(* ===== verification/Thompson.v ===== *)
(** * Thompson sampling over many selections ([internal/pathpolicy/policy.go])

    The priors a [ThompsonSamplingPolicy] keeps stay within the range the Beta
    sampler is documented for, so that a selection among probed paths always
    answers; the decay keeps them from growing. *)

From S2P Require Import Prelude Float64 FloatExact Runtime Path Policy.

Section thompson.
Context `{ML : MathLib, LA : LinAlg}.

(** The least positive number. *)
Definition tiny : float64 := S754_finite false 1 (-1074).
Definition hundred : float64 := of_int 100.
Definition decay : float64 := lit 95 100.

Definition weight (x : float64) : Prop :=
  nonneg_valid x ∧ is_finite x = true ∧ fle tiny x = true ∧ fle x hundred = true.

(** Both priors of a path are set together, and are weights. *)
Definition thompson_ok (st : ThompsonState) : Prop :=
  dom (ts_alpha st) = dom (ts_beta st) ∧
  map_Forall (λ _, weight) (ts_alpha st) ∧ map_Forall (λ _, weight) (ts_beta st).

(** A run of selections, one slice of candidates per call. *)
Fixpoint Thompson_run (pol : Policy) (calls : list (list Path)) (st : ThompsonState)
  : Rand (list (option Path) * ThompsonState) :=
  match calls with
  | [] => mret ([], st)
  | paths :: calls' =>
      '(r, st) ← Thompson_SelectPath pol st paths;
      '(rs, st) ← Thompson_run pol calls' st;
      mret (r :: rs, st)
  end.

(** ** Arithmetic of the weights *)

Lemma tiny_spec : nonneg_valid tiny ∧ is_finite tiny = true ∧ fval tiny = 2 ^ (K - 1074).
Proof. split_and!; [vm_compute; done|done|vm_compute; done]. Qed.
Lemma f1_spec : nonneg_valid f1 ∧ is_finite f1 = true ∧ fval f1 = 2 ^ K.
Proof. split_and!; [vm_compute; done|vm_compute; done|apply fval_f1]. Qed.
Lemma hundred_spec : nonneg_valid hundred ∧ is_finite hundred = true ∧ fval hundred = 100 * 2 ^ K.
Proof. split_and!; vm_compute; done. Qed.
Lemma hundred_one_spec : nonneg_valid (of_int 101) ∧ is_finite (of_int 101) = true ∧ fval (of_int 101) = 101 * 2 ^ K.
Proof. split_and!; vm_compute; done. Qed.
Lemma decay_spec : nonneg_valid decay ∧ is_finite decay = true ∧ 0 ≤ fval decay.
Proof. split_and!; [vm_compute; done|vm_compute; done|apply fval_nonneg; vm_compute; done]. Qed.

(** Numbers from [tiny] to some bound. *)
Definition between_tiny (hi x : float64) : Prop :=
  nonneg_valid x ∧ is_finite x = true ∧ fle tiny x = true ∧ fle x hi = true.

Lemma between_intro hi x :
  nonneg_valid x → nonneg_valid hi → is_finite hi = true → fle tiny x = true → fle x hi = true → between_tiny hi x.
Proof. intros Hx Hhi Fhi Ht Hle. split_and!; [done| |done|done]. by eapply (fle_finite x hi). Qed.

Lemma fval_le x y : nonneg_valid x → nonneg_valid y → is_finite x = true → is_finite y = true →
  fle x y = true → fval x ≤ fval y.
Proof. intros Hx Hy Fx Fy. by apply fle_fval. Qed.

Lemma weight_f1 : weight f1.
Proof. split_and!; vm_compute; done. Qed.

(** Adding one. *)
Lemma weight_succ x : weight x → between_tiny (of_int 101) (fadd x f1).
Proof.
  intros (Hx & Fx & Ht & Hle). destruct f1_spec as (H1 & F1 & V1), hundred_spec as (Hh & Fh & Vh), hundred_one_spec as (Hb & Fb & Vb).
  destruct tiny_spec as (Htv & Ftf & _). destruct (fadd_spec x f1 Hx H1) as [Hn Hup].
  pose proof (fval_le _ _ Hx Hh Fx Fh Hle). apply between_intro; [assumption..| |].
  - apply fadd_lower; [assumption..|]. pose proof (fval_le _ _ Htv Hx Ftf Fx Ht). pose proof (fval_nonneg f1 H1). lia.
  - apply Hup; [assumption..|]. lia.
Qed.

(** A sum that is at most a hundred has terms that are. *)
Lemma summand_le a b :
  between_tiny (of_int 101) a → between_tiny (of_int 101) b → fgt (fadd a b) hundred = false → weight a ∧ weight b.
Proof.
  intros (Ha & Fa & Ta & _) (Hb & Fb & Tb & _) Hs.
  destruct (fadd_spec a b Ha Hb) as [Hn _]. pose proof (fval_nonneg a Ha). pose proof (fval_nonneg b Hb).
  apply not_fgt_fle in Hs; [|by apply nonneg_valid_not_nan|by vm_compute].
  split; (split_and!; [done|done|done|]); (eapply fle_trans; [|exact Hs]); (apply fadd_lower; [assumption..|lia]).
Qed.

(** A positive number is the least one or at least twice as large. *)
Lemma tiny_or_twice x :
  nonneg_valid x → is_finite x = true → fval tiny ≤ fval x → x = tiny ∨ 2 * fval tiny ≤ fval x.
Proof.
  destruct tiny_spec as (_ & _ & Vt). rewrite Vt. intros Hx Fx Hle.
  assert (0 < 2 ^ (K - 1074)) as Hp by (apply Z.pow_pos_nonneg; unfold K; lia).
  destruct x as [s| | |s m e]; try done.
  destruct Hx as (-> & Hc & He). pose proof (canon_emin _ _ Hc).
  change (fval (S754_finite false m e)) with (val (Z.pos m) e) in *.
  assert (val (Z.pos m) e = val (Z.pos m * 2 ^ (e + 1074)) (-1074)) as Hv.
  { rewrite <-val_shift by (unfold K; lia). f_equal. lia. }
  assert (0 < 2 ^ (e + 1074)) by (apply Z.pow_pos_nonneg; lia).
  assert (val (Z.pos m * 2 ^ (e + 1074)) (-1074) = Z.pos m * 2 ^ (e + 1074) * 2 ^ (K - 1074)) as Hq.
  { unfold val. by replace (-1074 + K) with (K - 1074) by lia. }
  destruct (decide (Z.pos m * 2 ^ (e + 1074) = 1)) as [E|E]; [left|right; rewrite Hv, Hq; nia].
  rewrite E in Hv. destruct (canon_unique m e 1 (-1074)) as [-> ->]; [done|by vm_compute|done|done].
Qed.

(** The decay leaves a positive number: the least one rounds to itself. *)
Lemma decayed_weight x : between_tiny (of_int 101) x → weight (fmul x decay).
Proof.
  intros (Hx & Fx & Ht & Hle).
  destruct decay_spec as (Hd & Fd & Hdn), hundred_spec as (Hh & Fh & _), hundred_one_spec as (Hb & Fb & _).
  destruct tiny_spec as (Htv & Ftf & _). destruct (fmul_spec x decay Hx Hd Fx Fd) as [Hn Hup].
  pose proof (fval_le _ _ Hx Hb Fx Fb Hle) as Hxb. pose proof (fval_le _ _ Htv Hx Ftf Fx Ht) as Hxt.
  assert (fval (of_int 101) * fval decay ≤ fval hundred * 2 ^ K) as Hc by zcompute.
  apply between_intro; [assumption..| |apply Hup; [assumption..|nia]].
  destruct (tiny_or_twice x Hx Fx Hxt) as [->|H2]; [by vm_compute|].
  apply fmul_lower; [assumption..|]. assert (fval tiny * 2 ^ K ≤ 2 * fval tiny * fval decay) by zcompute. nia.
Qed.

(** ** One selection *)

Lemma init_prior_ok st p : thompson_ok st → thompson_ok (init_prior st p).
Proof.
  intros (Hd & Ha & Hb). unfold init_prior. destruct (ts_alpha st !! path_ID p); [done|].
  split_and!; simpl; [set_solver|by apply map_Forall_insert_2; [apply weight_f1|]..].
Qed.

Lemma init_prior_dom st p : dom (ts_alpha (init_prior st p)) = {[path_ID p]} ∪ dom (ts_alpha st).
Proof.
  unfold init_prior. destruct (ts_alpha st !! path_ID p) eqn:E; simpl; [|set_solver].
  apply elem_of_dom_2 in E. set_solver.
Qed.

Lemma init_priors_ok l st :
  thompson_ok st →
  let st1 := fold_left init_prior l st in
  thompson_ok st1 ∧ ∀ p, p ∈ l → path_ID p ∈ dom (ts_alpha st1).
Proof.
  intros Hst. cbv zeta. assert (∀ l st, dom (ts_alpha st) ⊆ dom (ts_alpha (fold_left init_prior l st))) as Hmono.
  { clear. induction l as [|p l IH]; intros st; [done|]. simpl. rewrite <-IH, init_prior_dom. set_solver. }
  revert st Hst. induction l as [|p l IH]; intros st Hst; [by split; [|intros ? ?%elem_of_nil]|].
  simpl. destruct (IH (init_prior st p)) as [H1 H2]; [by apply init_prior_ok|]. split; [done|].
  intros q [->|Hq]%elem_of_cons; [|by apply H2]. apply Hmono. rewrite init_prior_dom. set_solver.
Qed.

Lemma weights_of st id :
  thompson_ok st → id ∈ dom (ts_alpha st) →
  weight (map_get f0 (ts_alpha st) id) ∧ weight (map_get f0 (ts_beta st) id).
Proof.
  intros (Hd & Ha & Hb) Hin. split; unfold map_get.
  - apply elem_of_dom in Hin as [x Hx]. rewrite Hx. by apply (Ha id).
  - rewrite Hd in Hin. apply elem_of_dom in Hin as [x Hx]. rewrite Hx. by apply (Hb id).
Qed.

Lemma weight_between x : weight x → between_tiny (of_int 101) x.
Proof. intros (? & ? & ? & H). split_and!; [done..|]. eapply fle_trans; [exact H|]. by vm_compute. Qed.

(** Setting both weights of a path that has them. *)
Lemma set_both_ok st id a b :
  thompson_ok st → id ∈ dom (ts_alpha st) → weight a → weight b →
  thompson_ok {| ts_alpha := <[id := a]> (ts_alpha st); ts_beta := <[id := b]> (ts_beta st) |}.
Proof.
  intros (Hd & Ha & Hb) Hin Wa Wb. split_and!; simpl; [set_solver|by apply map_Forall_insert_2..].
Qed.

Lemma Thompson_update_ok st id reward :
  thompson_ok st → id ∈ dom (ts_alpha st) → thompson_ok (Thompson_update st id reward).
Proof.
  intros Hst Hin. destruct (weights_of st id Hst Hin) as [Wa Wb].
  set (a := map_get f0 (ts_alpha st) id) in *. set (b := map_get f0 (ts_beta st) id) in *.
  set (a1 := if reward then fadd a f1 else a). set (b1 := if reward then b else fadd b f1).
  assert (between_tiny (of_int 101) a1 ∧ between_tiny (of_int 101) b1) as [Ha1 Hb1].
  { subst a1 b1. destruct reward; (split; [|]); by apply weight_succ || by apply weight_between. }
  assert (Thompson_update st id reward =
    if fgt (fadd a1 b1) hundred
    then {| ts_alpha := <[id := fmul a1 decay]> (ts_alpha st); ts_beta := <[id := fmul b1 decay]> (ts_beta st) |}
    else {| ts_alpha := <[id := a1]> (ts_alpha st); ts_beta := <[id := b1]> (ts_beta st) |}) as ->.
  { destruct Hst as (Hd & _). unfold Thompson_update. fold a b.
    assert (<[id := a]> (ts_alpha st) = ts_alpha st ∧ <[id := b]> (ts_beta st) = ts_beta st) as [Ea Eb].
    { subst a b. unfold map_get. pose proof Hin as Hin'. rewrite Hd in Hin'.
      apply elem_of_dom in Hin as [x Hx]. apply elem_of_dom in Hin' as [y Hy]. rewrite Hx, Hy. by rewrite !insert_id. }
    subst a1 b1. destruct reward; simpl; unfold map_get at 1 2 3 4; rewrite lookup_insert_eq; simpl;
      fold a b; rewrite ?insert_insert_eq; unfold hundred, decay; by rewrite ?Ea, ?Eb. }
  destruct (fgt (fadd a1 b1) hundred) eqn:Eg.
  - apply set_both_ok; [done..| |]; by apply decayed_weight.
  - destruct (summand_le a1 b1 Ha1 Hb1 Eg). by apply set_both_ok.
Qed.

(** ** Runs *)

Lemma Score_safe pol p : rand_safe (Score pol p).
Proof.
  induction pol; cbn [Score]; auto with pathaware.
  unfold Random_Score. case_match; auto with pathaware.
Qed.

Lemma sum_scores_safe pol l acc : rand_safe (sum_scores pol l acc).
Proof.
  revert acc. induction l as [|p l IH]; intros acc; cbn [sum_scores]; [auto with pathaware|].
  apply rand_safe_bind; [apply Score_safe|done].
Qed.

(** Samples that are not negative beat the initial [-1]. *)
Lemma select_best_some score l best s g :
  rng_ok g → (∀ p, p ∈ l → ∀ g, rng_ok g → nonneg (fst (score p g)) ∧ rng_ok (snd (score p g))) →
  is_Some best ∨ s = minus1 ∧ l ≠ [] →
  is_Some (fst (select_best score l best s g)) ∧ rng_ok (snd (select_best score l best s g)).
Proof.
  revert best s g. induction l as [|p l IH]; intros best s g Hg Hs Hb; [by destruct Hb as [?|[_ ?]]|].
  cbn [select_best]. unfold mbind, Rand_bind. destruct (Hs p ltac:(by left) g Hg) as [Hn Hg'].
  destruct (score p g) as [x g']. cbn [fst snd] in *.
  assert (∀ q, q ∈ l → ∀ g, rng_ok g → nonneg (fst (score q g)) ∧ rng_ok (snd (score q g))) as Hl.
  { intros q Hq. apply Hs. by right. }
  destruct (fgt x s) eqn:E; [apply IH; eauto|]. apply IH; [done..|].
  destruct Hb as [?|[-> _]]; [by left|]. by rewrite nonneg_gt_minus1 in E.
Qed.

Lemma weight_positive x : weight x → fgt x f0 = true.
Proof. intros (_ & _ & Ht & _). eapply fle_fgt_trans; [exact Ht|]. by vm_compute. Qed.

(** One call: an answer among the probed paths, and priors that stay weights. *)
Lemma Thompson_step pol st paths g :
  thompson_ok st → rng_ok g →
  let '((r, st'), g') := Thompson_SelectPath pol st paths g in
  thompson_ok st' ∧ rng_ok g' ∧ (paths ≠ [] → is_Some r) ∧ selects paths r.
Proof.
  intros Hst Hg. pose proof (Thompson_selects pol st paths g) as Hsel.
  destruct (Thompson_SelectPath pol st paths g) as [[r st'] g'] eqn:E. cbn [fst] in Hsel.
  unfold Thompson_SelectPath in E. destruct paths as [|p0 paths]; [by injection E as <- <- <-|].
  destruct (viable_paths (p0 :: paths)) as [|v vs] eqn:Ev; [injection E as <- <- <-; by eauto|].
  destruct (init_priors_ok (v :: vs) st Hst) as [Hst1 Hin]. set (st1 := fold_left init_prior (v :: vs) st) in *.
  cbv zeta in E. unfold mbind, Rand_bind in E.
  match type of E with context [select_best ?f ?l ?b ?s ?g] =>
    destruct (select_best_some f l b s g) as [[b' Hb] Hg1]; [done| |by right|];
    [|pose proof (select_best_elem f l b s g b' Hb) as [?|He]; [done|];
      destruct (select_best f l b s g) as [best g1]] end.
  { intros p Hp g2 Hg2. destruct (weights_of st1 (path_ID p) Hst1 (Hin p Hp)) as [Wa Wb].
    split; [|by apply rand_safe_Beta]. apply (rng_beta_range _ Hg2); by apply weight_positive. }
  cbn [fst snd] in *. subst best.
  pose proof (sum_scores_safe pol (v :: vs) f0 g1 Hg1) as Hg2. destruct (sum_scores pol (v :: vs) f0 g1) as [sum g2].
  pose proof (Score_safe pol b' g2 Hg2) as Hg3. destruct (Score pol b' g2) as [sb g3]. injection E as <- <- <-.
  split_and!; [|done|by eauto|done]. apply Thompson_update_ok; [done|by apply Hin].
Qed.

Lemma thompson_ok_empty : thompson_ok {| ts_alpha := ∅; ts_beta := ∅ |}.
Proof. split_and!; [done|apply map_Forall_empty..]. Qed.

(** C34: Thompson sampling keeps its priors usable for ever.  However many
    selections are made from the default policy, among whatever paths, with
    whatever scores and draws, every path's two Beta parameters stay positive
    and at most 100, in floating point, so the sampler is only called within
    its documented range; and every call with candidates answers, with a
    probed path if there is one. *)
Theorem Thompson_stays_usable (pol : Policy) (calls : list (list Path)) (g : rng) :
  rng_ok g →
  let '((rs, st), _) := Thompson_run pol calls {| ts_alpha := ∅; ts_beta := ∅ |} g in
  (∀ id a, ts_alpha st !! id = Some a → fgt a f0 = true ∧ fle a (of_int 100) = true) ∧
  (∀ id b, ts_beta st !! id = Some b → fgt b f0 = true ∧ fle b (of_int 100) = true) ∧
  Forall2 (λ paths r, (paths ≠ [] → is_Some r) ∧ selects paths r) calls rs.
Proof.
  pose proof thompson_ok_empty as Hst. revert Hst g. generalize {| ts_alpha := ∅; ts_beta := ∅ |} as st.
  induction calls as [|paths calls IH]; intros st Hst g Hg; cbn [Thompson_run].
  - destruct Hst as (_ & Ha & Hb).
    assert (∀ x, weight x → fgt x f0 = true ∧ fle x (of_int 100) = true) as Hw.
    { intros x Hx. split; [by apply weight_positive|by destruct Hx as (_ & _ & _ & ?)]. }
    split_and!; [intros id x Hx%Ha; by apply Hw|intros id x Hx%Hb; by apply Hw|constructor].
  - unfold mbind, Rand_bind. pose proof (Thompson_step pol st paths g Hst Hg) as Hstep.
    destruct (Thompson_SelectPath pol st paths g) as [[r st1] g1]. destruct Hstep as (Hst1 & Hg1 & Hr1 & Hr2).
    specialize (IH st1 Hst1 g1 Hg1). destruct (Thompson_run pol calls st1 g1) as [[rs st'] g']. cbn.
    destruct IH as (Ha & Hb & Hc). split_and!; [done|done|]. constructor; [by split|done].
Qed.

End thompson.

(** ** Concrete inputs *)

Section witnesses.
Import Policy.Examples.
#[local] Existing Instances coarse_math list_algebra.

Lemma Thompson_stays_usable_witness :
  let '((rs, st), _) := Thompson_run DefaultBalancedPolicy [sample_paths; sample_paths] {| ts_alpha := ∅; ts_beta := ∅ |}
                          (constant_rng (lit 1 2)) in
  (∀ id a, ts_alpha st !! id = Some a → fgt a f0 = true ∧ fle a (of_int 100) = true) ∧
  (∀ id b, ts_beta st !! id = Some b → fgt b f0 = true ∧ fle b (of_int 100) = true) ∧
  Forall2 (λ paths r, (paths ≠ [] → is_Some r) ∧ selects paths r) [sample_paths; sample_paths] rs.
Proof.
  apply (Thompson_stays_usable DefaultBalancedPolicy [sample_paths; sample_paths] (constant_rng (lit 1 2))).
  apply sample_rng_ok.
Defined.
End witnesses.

==

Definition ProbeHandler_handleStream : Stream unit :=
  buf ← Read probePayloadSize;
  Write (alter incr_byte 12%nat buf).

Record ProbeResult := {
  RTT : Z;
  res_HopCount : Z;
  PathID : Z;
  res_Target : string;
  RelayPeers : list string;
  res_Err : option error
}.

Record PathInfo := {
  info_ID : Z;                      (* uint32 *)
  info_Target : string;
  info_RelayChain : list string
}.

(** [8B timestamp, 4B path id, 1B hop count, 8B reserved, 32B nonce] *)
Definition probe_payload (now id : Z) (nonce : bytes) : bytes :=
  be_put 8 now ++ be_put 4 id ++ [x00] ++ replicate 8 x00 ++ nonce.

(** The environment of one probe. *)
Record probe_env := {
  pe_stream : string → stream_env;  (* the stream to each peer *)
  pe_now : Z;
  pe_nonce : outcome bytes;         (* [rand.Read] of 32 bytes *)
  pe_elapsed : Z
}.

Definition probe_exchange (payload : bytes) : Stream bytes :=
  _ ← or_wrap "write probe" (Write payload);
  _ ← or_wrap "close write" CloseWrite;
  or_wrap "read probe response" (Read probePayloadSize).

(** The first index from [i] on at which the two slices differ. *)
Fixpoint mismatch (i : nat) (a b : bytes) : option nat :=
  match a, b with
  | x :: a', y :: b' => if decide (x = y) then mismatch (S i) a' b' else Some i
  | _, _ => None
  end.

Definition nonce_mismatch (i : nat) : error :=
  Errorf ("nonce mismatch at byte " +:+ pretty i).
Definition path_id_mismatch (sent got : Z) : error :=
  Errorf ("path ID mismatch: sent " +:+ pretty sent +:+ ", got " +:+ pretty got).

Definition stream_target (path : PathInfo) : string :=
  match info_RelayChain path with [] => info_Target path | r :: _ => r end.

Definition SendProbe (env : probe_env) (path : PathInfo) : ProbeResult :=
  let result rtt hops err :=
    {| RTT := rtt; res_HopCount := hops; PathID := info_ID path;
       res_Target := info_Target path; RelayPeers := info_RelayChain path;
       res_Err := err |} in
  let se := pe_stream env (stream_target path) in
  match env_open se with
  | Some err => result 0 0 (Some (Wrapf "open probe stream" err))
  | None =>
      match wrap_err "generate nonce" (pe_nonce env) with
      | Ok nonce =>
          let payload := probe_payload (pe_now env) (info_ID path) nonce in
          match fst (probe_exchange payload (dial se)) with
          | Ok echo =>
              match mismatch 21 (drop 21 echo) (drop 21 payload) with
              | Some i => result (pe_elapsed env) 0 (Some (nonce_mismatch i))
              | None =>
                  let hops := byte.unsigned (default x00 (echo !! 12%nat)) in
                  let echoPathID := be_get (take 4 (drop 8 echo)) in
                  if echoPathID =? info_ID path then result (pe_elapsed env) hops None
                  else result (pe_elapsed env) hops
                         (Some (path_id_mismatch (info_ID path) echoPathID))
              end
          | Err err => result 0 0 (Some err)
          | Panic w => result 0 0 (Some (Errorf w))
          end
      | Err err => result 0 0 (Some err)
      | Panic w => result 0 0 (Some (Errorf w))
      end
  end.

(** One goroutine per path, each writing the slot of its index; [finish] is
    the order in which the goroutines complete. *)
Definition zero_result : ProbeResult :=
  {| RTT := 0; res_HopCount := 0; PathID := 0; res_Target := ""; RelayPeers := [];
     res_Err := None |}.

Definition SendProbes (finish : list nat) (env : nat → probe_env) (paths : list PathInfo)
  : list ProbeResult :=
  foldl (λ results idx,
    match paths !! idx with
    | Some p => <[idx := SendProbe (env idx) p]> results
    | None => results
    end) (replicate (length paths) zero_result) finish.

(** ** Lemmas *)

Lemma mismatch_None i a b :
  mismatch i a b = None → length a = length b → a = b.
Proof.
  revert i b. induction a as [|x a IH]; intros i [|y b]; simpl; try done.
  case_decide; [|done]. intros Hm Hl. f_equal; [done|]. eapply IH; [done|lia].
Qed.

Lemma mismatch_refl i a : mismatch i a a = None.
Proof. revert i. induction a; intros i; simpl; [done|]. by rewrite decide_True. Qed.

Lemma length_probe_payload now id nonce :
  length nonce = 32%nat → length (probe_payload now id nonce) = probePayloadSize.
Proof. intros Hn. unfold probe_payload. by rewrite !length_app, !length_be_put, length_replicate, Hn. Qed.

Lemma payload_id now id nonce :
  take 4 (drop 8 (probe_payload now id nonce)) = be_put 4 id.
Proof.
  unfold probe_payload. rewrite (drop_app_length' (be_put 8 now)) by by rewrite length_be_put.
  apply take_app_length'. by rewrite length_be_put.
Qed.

- What you should do:
Taking the lines above, repeat exactly those from the line that contains "(** One goroutine" through the line that contains "Lemma mismatch_None i", and both of those lines as well. Include nothing else.

- Task solution:
(** One goroutine per path, each writing the slot of its index; [finish] is
    the order in which the goroutines complete. *)
Definition zero_result : ProbeResult :=
  {| RTT := 0; res_HopCount := 0; PathID := 0; res_Target := ""; RelayPeers := [];
     res_Err := None |}.

Definition SendProbes (finish : list nat) (env : nat → probe_env) (paths : list PathInfo)
  : list ProbeResult :=
  foldl (λ results idx,
    match paths !! idx with
    | Some p => <[idx := SendProbe (env idx) p]> results
    | None => results
    end) (replicate (length paths) zero_result) finish.

(** ** Lemmas *)

Lemma mismatch_None i a b :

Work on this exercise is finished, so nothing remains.